▶ Your goal: Write out the whole listing exactly.

▶ Supplied data:

(** X2. An item just created is found at the index that was the length of
    the list before the create: [create_item item] followed by
    [get_item (len items)] returns [item].  Both services. *)
Theorem create_then_get_item :
  (forall (item : custom_base_model.Item) items,
      (custom_base_model.create_item item;;
       custom_base_model.get_item (len items)) items
      = (Return item, items ++ [item]))
  /\ (forall (item : string) items,
        (simple_server.create_item item;;
         simple_server.get_item (len items)) items
        = (Return item, items ++ [item])).
Proof.
  split; intros item items.
  - destruct (typed_get_item_in_eq (len items) (items ++ [item]))
      as (x & Hx & Heq).
    { rewrite len_app. pose proof (len_nonneg items).
      change (len [item]) with 1. lia. }
    unfold len in Hx. rewrite Nat2Z.id, list_lookup_middle in Hx by done.
    injection Hx as <-. exact Heq.
  - destruct (untyped_get_item_in_eq (len items) (items ++ [item]))
      as (x & Hx & Heq).
    { rewrite len_app. pose proof (len_nonneg items).
      change (len [item]) with 1. lia. }
    unfold len in Hx. rewrite Nat2Z.id, list_lookup_middle in Hx by done.
    injection Hx as <-. exact Heq.
Qed.

(** X3. [list_items] never fails, whatever the limit (absent, zero,
    positive or negative): it returns a prefix of the list, hence never
    more items than the list holds and never an item out of its place.
    Both services. *)
Theorem list_items_returns_prefix :
  (forall limit (items : list custom_base_model.Item),
      exists l, custom_base_model.list_items limit items = (Return l, items)
                /\ l `prefix_of` items /\ len l <= len items)
  /\ (forall limit (items : list string),
        exists l, simple_server.list_items limit items = (Return l, items)
                  /\ l `prefix_of` items /\ len l <= len items).
Proof.
  split; intros limit items.
  - apply typed_list_items_prefix.
  - apply untyped_list_items_prefix.
Qed.

(** X4. Listing and retrieval agree on positions: if [list_items], with
    any limit, returns a list holding [item] at position [n], then
    [get_item n] returns that same [item].  Both services. *)
Theorem listed_item_is_get_item :
  (forall limit (items l : list custom_base_model.Item) (n : nat) item,
      (custom_base_model.list_items limit items).1 = Return l ->
      l !! n = Some item ->
      custom_base_model.get_item (Z.of_nat n) items = (Return item, items))
  /\ (forall limit (items l : list string) (n : nat) item,
        (simple_server.list_items limit items).1 = Return l ->
        l !! n = Some item ->
        simple_server.get_item (Z.of_nat n) items = (Return item, items)).
Proof.
  split; intros limit items l n item Hl Hn.
  - destruct (typed_list_items_prefix limit items)
      as (l' & Heq & Hpre & _).
    rewrite Heq in Hl. injection Hl as ->.
    pose proof (prefix_lookup_Some _ _ _ _ Hn Hpre) as Hi.
    pose proof (lookup_lt_Some _ _ _ Hi) as Hlt.
    destruct (typed_get_item_in_eq (Z.of_nat n) items) as (x & Hx & ->).
    { unfold len. lia. }
    rewrite Nat2Z.id in Hx. congruence.
  - destruct (untyped_list_items_prefix limit items)
      as (l' & Heq & Hpre & _).
    rewrite Heq in Hl. injection Hl as ->.
    pose proof (prefix_lookup_Some _ _ _ _ Hn Hpre) as Hi.
    pose proof (lookup_lt_Some _ _ _ Hi) as Hlt.
    destruct (untyped_get_item_in_eq (Z.of_nat n) items) as (x & Hx & ->).
    { unfold len. lia. }
    rewrite Nat2Z.id in Hx. congruence.
Qed.

Lemma listed_item_is_get_item_witness :
  simple_server.get_item 1 ["a"; "b"; "c"]%string
  = (Return "b"%string, ["a"; "b"; "c"]%string).
Proof.
  exact (proj2 listed_item_is_get_item (Some 2) ["a"; "b"; "c"]%string
           ["a"; "b"]%string 1%nat "b"%string eq_refl eq_refl).
Defined.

▶ Written answer:
(** X2. An item just created is found at the index that was the length of
    the list before the create: [create_item item] followed by
    [get_item (len items)] returns [item].  Both services. *)
Theorem create_then_get_item :
  (forall (item : custom_base_model.Item) items,
      (custom_base_model.create_item item;;
       custom_base_model.get_item (len items)) items
      = (Return item, items ++ [item]))
  /\ (forall (item : string) items,
        (simple_server.create_item item;;
         simple_server.get_item (len items)) items
        = (Return item, items ++ [item])).
Proof.
  split; intros item items.
  - destruct (typed_get_item_in_eq (len items) (items ++ [item]))
      as (x & Hx & Heq).
    { rewrite len_app. pose proof (len_nonneg items).
      change (len [item]) with 1. lia. }
    unfold len in Hx. rewrite Nat2Z.id, list_lookup_middle in Hx by done.
    injection Hx as <-. exact Heq.
  - destruct (untyped_get_item_in_eq (len items) (items ++ [item]))
      as (x & Hx & Heq).
    { rewrite len_app. pose proof (len_nonneg items).
      change (len [item]) with 1. lia. }
    unfold len in Hx. rewrite Nat2Z.id, list_lookup_middle in Hx by done.
    injection Hx as <-. exact Heq.
Qed.

(** X3. [list_items] never fails, whatever the limit (absent, zero,
    positive or negative): it returns a prefix of the list, hence never
    more items than the list holds and never an item out of its place.
    Both services. *)
Theorem list_items_returns_prefix :
  (forall limit (items : list custom_base_model.Item),
      exists l, custom_base_model.list_items limit items = (Return l, items)
                /\ l `prefix_of` items /\ len l <= len items)
  /\ (forall limit (items : list string),
        exists l, simple_server.list_items limit items = (Return l, items)
                  /\ l `prefix_of` items /\ len l <= len items).
Proof.
  split; intros limit items.
  - apply typed_list_items_prefix.
  - apply untyped_list_items_prefix.
Qed.

(** X4. Listing and retrieval agree on positions: if [list_items], with
    any limit, returns a list holding [item] at position [n], then
    [get_item n] returns that same [item].  Both services. *)
Theorem listed_item_is_get_item :
  (forall limit (items l : list custom_base_model.Item) (n : nat) item,
      (custom_base_model.list_items limit items).1 = Return l ->
      l !! n = Some item ->
      custom_base_model.get_item (Z.of_nat n) items = (Return item, items))
  /\ (forall limit (items l : list string) (n : nat) item,
        (simple_server.list_items limit items).1 = Return l ->
        l !! n = Some item ->
        simple_server.get_item (Z.of_nat n) items = (Return item, items)).
Proof.
  split; intros limit items l n item Hl Hn.
  - destruct (typed_list_items_prefix limit items)
      as (l' & Heq & Hpre & _).
    rewrite Heq in Hl. injection Hl as ->.
    pose proof (prefix_lookup_Some _ _ _ _ Hn Hpre) as Hi.
    pose proof (lookup_lt_Some _ _ _ Hi) as Hlt.
    destruct (typed_get_item_in_eq (Z.of_nat n) items) as (x & Hx & ->).
    { unfold len. lia. }
    rewrite Nat2Z.id in Hx. congruence.
  - destruct (untyped_list_items_prefix limit items)
      as (l' & Heq & Hpre & _).
    rewrite Heq in Hl. injection Hl as ->.
    pose proof (prefix_lookup_Some _ _ _ _ Hn Hpre) as Hi.
    pose proof (lookup_lt_Some _ _ _ Hi) as Hlt.
    destruct (untyped_get_item_in_eq (Z.of_nat n) items) as (x & Hx & ->).
    { unfold len. lia. }
    rewrite Nat2Z.id in Hx. congruence.
Qed.

Lemma listed_item_is_get_item_witness :
  simple_server.get_item 1 ["a"; "b"; "c"]%string
  = (Return "b"%string, ["a"; "b"; "c"]%string).
Proof.
  exact (proj2 listed_item_is_get_item (Some 2) ["a"; "b"; "c"]%string
           ["a"; "b"]%string 1%nat "b"%string eq_refl eq_refl).
Defined.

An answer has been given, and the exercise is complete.